Recorded data
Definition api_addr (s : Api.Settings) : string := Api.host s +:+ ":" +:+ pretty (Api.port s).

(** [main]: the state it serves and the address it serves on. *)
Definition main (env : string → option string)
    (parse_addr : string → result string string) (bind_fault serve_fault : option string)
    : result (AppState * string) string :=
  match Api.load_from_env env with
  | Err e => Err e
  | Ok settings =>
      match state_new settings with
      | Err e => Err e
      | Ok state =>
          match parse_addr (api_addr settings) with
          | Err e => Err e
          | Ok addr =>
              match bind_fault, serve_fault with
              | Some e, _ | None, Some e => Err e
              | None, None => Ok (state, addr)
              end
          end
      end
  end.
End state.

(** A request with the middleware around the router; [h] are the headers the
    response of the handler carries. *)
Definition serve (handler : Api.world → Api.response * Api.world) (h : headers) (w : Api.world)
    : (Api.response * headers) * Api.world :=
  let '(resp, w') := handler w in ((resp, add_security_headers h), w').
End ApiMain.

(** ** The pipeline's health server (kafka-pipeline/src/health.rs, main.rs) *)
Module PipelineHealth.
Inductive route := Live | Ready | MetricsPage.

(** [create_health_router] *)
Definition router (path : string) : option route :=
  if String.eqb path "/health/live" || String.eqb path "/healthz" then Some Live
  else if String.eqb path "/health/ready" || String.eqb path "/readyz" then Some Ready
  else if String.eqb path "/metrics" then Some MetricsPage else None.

==

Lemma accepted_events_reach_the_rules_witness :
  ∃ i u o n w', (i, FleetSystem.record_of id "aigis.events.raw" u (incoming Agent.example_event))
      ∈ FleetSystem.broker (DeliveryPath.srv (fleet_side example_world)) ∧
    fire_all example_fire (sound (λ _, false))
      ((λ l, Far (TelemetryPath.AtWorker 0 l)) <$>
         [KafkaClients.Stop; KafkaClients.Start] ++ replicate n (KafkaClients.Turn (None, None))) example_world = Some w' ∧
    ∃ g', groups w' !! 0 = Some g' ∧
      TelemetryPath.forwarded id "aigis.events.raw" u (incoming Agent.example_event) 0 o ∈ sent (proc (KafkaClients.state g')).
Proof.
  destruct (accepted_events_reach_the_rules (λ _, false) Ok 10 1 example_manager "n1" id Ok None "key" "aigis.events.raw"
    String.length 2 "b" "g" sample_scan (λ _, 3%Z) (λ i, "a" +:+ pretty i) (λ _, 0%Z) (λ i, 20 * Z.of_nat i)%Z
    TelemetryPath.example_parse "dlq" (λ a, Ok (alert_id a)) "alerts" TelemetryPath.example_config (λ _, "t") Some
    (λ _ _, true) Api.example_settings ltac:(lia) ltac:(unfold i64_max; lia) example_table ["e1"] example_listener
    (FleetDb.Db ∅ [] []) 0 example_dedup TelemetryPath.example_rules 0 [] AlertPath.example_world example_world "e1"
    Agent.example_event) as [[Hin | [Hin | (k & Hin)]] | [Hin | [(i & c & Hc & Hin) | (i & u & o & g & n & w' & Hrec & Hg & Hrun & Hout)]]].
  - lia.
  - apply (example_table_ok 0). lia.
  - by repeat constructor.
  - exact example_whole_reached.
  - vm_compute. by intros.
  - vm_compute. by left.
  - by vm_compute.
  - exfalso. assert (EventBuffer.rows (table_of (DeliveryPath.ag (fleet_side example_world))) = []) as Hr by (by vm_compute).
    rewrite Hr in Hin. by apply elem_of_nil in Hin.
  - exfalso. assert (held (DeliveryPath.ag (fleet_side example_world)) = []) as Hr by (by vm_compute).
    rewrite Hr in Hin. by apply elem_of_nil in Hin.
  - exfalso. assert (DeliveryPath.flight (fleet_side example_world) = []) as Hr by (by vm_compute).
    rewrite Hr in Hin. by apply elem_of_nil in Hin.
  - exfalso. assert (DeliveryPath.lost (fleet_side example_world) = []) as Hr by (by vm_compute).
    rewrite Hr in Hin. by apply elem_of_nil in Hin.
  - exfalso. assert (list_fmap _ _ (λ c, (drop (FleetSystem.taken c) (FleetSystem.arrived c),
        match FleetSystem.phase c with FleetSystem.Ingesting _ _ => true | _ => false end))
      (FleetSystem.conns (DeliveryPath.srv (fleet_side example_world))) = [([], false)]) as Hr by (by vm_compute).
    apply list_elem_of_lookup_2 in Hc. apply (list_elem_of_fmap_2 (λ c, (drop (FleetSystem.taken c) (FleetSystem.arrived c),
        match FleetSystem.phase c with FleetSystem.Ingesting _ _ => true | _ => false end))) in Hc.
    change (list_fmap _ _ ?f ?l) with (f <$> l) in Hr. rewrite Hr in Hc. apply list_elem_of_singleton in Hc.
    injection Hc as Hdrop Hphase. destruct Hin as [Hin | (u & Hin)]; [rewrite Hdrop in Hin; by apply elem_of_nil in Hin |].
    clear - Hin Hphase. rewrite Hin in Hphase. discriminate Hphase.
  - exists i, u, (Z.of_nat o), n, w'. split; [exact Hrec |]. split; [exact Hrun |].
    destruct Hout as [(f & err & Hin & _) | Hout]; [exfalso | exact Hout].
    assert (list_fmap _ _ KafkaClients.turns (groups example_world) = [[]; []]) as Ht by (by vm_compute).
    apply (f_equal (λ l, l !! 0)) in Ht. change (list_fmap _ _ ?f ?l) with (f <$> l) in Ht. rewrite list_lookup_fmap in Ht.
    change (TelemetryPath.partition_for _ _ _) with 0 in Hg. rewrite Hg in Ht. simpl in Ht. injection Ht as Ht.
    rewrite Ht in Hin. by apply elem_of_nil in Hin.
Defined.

==

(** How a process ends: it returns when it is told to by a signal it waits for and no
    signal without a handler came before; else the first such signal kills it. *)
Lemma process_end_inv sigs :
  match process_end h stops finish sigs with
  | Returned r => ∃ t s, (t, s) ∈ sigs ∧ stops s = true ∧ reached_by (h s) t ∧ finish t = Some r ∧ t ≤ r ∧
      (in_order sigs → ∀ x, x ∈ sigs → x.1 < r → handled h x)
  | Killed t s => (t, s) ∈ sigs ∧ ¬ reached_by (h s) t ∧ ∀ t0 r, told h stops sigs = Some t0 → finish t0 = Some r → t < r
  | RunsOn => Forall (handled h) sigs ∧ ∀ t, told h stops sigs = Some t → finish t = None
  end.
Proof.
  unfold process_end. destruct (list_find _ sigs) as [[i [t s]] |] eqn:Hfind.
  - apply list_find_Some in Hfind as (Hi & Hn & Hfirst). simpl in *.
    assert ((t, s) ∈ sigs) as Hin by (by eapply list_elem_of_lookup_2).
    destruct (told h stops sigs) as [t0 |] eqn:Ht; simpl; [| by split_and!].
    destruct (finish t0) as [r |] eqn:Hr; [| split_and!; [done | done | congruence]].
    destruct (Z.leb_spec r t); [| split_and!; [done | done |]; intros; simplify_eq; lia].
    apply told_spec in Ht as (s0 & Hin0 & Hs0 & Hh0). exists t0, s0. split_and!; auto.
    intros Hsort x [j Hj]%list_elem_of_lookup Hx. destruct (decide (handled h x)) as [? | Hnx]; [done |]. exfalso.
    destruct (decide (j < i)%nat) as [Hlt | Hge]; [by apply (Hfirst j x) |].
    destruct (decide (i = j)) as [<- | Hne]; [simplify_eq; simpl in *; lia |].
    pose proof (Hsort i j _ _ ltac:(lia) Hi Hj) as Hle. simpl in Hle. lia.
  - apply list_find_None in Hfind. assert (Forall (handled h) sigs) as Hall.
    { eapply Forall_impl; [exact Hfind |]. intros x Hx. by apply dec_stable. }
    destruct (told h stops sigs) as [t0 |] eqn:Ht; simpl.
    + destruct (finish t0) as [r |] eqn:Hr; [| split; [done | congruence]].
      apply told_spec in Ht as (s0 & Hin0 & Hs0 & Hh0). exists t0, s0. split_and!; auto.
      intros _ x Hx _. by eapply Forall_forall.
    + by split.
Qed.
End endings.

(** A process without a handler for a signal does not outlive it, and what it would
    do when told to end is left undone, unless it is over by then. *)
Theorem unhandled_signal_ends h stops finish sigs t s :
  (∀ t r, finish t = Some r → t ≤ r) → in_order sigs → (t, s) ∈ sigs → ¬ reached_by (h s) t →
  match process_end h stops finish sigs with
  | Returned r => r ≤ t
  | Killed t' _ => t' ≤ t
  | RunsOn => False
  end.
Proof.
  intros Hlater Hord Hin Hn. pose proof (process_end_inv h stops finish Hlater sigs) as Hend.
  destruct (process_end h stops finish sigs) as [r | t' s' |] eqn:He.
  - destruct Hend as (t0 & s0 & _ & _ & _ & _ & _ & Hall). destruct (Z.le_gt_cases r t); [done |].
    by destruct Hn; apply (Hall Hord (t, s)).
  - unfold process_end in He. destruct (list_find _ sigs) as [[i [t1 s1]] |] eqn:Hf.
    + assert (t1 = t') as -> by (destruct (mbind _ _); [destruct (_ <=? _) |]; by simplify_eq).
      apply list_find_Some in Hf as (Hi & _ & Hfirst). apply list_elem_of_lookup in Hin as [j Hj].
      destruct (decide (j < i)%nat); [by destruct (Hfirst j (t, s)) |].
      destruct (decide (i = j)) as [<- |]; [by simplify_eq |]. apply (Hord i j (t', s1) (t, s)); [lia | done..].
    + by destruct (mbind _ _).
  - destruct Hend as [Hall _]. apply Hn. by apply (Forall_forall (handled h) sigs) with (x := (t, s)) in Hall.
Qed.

## WORK INSTRUCTION
Take the lines above from the one containing "Definition api_addr (s" down to the one containing "Some e => Err e", and transcribe them exactly, both ends included.

## EXERCISE SOLUTION
Definition api_addr (s : Api.Settings) : string := Api.host s +:+ ":" +:+ pretty (Api.port s).

(** [main]: the state it serves and the address it serves on. *)
Definition main (env : string → option string)
    (parse_addr : string → result string string) (bind_fault serve_fault : option string)
    : result (AppState * string) string :=
  match Api.load_from_env env with
  | Err e => Err e
  | Ok settings =>
      match state_new settings with
      | Err e => Err e
      | Ok state =>
          match parse_addr (api_addr settings) with
          | Err e => Err e
          | Ok addr =>
              match bind_fault, serve_fault with
              | Some e, _ | None, Some e => Err e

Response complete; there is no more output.